• **TASK**:
Your output must match the data word for word, with every line included.

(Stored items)
══════════════════════════════

(* ===== verification/StreamLines.v ===== *)
(** * Command output as events ([streamLines] of [internal/daemon/exec.go])

    Output is cut into lines, and lines longer than the read buffer into chunks,
    without splitting a UTF-8 character; [bufio.Reader.ReadLine] is modelled on
    the whole input, since only a full buffer or the end of the input makes it
    return without a newline. *)

From S2P Require Import Prelude GoStrings Ids Wire.

Module StreamLines.
Import GoStrings Ids Wire.

Definition streamChunkBytes : Z := 64 * 1024.
Definition UTFMax : nat := 4.
Definition carriage : ascii := byte 13.

(** Drop a trailing ['\r']. *)
Definition strip_cr (l : list ascii) : list ascii :=
  match last l with
  | Some c => if decide (c = carriage) then take (length l - 1) l else l
  | None => l
  end.

(** [reader.ReadLine()] with a buffer of [N] bytes: the chunk, [isPrefix] and what
    is left; [None] at the end of the input. *)
Definition ReadLine (N : nat) (src : list ascii) : option (list ascii * bool * list ascii) :=
  match cut_at newline (take N src) with
  | Some (l, _) => Some (strip_cr l, false, drop (S (length l)) src)
  | None =>
      if decide (N <= length src)%nat then
        let chunk := take N src in
        if decide (last chunk = Some carriage) then Some (take (N - 1) chunk, true, carriage :: drop N src)
        else Some (chunk, true, drop N src)
      else match src with
           | [] => None
           | _ => Some (src, false, [])
           end
  end.

(** The loop of [incompleteRuneStart]: the byte before [i] is looked at, [tries]
    of them at most. *)
Fixpoint rune_scan (tries i : nat) (b : list ascii) : nat :=
  match tries, i with
  | S t, S j =>
      match b !! j with
      | Some c => if negb (RuneStart c) then rune_scan t j b
                  else if FullRune (drop j b) then length b else j
      | None => length b
      end
  | _, _ => length b
  end.

Definition incompleteRuneStart (b : list ascii) : nat := rune_scan UTFMax (length b) b.

(** [acc] is what was emitted; [carry] and [midLine] as in the code. *)
Fixpoint stream_loop (N fuel : nat) (src carry : list ascii) (midLine : bool) (acc : list (list ascii)) : list (list ascii) :=
  match fuel with
  | O => acc
  | S f =>
      match ReadLine N src with
      | None => if bool_decide (carry <> []) || midLine then acc ++ [carry ++ [newline]] else acc
      | Some (chunk, isPrefix, rest) =>
          let d := carry ++ chunk in
          if negb isPrefix then stream_loop N f rest [] false (acc ++ [d ++ [newline]])
          else
            let cut := incompleteRuneStart d in
            if decide (0 < cut)%nat then stream_loop N f rest (drop cut d) true (acc ++ [take cut d])
            else stream_loop N f rest (drop cut d) midLine acc
      end
  end.

(** Each round takes a byte from the input, so its length is enough fuel. *)
Definition stream_with (N : nat) (src : list ascii) : list (list ascii) :=
  stream_loop N (S (length src)) src [] false [].

Definition streamLines (src : list ascii) : list (list ascii) := stream_with (Z.to_nat streamChunkBytes) src.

══════════════════════════════

• **EXERCISE ANSWER**:
(* ===== verification/StreamLines.v ===== *)
(** * Command output as events ([streamLines] of [internal/daemon/exec.go])

    Output is cut into lines, and lines longer than the read buffer into chunks,
    without splitting a UTF-8 character; [bufio.Reader.ReadLine] is modelled on
    the whole input, since only a full buffer or the end of the input makes it
    return without a newline. *)

From S2P Require Import Prelude GoStrings Ids Wire.

Module StreamLines.
Import GoStrings Ids Wire.

Definition streamChunkBytes : Z := 64 * 1024.
Definition UTFMax : nat := 4.
Definition carriage : ascii := byte 13.

(** Drop a trailing ['\r']. *)
Definition strip_cr (l : list ascii) : list ascii :=
  match last l with
  | Some c => if decide (c = carriage) then take (length l - 1) l else l
  | None => l
  end.

(** [reader.ReadLine()] with a buffer of [N] bytes: the chunk, [isPrefix] and what
    is left; [None] at the end of the input. *)
Definition ReadLine (N : nat) (src : list ascii) : option (list ascii * bool * list ascii) :=
  match cut_at newline (take N src) with
  | Some (l, _) => Some (strip_cr l, false, drop (S (length l)) src)
  | None =>
      if decide (N <= length src)%nat then
        let chunk := take N src in
        if decide (last chunk = Some carriage) then Some (take (N - 1) chunk, true, carriage :: drop N src)
        else Some (chunk, true, drop N src)
      else match src with
           | [] => None
           | _ => Some (src, false, [])
           end
  end.

(** The loop of [incompleteRuneStart]: the byte before [i] is looked at, [tries]
    of them at most. *)
Fixpoint rune_scan (tries i : nat) (b : list ascii) : nat :=
  match tries, i with
  | S t, S j =>
      match b !! j with
      | Some c => if negb (RuneStart c) then rune_scan t j b
                  else if FullRune (drop j b) then length b else j
      | None => length b
      end
  | _, _ => length b
  end.

Definition incompleteRuneStart (b : list ascii) : nat := rune_scan UTFMax (length b) b.

(** [acc] is what was emitted; [carry] and [midLine] as in the code. *)
Fixpoint stream_loop (N fuel : nat) (src carry : list ascii) (midLine : bool) (acc : list (list ascii)) : list (list ascii) :=
  match fuel with
  | O => acc
  | S f =>
      match ReadLine N src with
      | None => if bool_decide (carry <> []) || midLine then acc ++ [carry ++ [newline]] else acc
      | Some (chunk, isPrefix, rest) =>
          let d := carry ++ chunk in
          if negb isPrefix then stream_loop N f rest [] false (acc ++ [d ++ [newline]])
          else
            let cut := incompleteRuneStart d in
            if decide (0 < cut)%nat then stream_loop N f rest (drop cut d) true (acc ++ [take cut d])
            else stream_loop N f rest (drop cut d) midLine acc
      end
  end.

(** Each round takes a byte from the input, so its length is enough fuel. *)
Definition stream_with (N : nat) (src : list ascii) : list (list ascii) :=
  stream_loop N (S (length src)) src [] false [].

Definition streamLines (src : list ascii) : list (list ascii) := stream_with (Z.to_nat streamChunkBytes) src.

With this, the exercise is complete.